◆ **EXERCISE GOAL**
Which lines in the data below contain the string "result"? Show each one.

[Start of section]

(* ===== verification/Disk.v ===== *)
(** * The disk manager ([pkg/diskmanager/diskmanager.go])

    Requests for a page go through a FIFO queue of that page and are executed by
    goroutines that [addJob] starts when it sees the queue not running.
    [loadPage], [flushPage] and [execute] are modelled as written; [queue_run] is one
    atomic step of one goroutine of a queue: one critical section, the disk access of
    a request, or the hand-over of its result.  [WriteReq] and [ReadReq] are the calls
    without interruption, as the pager's workers make them one at a time; [DiskRace]
    interleaves their parts. *)

From S2P Require Import Prelude Keys Files Helpers.
Local Open Scope Z_scope.

Definition DM_CACHE_LINE_SIZE : Z := 64.

(** [q_chan] identifies the channel the result is sent to. *)
Record ioReq := mkReq { q_buff : bytes; q_size : Z; q_chan : Z; q_off : Z; q_flag : Z; q_flush : bool }.

(** Where a goroutine of [run] stands: before its first critical section, at the
    head of its loop, with a job taken off the queue and not yet executed, or waiting
    at [errChan <- err] for the caller to receive; [b] is the request's buffer then. *)
Inductive goroutine := GStart | GLoop | GExec (job : ioReq) | GSend (job : ioReq) (b : bytes).

(** A queue with the goroutines that run it and what callers have received: the
    request and the content of its buffer when [execute] was done with it. *)
Record JobQueue := mkQueue {
  jq_pageId : Z; jq_jobs : list ioReq; jq_running : bool;
  jq_go : list goroutine; jq_sent : list (ioReq * bytes) }.

Record DiskManager := mkDisk { d_fd : bytes; d_Queues : gmap Z JobQueue }.

Definition set_fd (b : bytes) (d : DiskManager) : DiskManager := mkDisk b (d_Queues d).
Definition set_queue (off : Z) (q : JobQueue) (d : DiskManager) : DiskManager :=
  mkDisk (d_fd d) (<[off := q]> (d_Queues d)).

(** Reads into the buffer; at the end of the file the rest of the buffer keeps
    what it held, and no error is reported. *)
Definition loadPage (off : Z) (buff : bytes) : M DiskManager bytes :=
  d ← get_state;
  let '(b, _) := ReadAt (d_fd d) (Z.of_nat (length buff)) off in
  mret (b ++ drop (length b) buff).

(** The caller's buffer of a dead page is zeroed, whole cache lines of it. *)
Definition zero_lines (size : Z) (buff : bytes) : bytes :=
  let n := Z.to_nat (size / DM_CACHE_LINE_SIZE * DM_CACHE_LINE_SIZE) in
  replicate n 0 ++ drop n buff.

[End of section]

◆ **RESPONSE BOX**
    a request, or the hand-over of its result.  [WriteReq] and [ReadReq] are the calls
(** [q_chan] identifies the channel the result is sent to. *)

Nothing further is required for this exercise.